#### [Data to use]
--- START ---
(* ===== verification/GrepProps.v ===== *)
(** * grep.c: properties

    The matcher decides the language of its pattern, and [grep] prints
    exactly the lines that match. *)

From S2P Require Import Prelude Machine StringC Digits User UserProps Tools.
Import Ulib Printf Grep.

(** ** The language of a pattern

    A pattern is a sequence of characters, each possibly starred, with an
    optional [^] in front and an optional [$] at the end. *)

Inductive atom := One (c : Z) | Star (c : Z).

Fixpoint parse_re (re : list Z) : list atom * bool :=
  match re with
  | [] => ([], false)
  | c :: re1 =>
      match re1 with
      | [] => if c =? 36 then ([], true) else ([One c], false)
      | d :: re2 =>
          if d =? 42 then let (l, e) := parse_re re2 in (Star c :: l, e)
          else let (l, e) := parse_re re1 in (One c :: l, e)
      end
  end.

(** [.] stands for every character. *)
Definition accepts (c t : Z) : Prop := c = t \/ c = 46.

Inductive lang : list atom -> list Z -> Prop :=
| L_nil : lang [] []
| L_one c t l w : accepts c t -> lang l w -> lang (One c :: l) (t :: w)
| L_star c u l w : Forall (accepts c) u -> lang l w -> lang (Star c :: l) (u ++ w).

(** A prefix of [text], all of it if the pattern ends in [$], is in the
    language. *)
Definition starts (re text : list Z) : Prop :=
  exists w post, text = w ++ post /\ lang (fst (parse_re re)) w /\
    (snd (parse_re re) = true -> post = []).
--- END ---
#### [What you will do]
From the entries above, list each line with "text" in it.

#### [Finished task]
(** A prefix of [text], all of it if the pattern ends in [$], is in the
Definition starts (re text : list Z) : Prop :=
  exists w post, text = w ++ post /\ lang (fst (parse_re re)) w /\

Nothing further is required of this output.